--- Records for this task ---

(** ** Stat, List and ListAll, continued *)

(** X12.  As their comments promise, Stat and List never return an error
    together with a non-zero number: whenever Stat returns an error, count
    and size are both 0, and whenever List returns an error, the size is 0. *)
Theorem errors_come_with_zero_values :
  forall (msg : Z) (c c' : Client) (e : error),
    (forall count size, Stat c = Done ((count, size, Some e), c') ->
                        count = 0 /\ size = 0)
    /\ (forall size, List msg c = Done ((size, Some e), c') -> size = 0).
Proof.
  intros msg c c' e. split.
  - intros count size H. unfold Stat, bind in H.
    destruct (Cmd "STAT" [] c) as [[[l [e0|]] c1]| |]; try discriminate H.
    + injection H as <- <- _ _. split; reflexivity.
    + unfold index in H.
      destruct (nth_error (Strings.Fields l) 0) as [p0|]; [|discriminate H].
      destruct (Strconv.Atoi p0) as [n0 [e1|]].
      * injection H as <- <- _ _. split; reflexivity.
      * destruct (nth_error (Strings.Fields l) 1) as [p1|]; [|discriminate H].
        destruct (Strconv.Atoi p1) as [n1 [e2|]]; [|discriminate H].
        injection H as <- <- _ _. split; reflexivity.
  - intros size H. unfold List, bind in H.
    destruct (Cmd "LIST %d" [Fmt.Int msg] c) as [[[l [e0|]] c1]| |]; try discriminate H.
    + injection H as <- _ _. reflexivity.
    + unfold index in H.
      destruct (nth_error (Strings.Fields l) 1) as [p1|]; [|discriminate H].
      destruct (Strconv.Atoi p1) as [n1 [e1|]]; [|discriminate H].
      injection H as <- _ _. reflexivity.
Qed.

---

(Your task) Give the count of lines in the records above that hold the string "Some", and only that count.

(Finished exercise) 2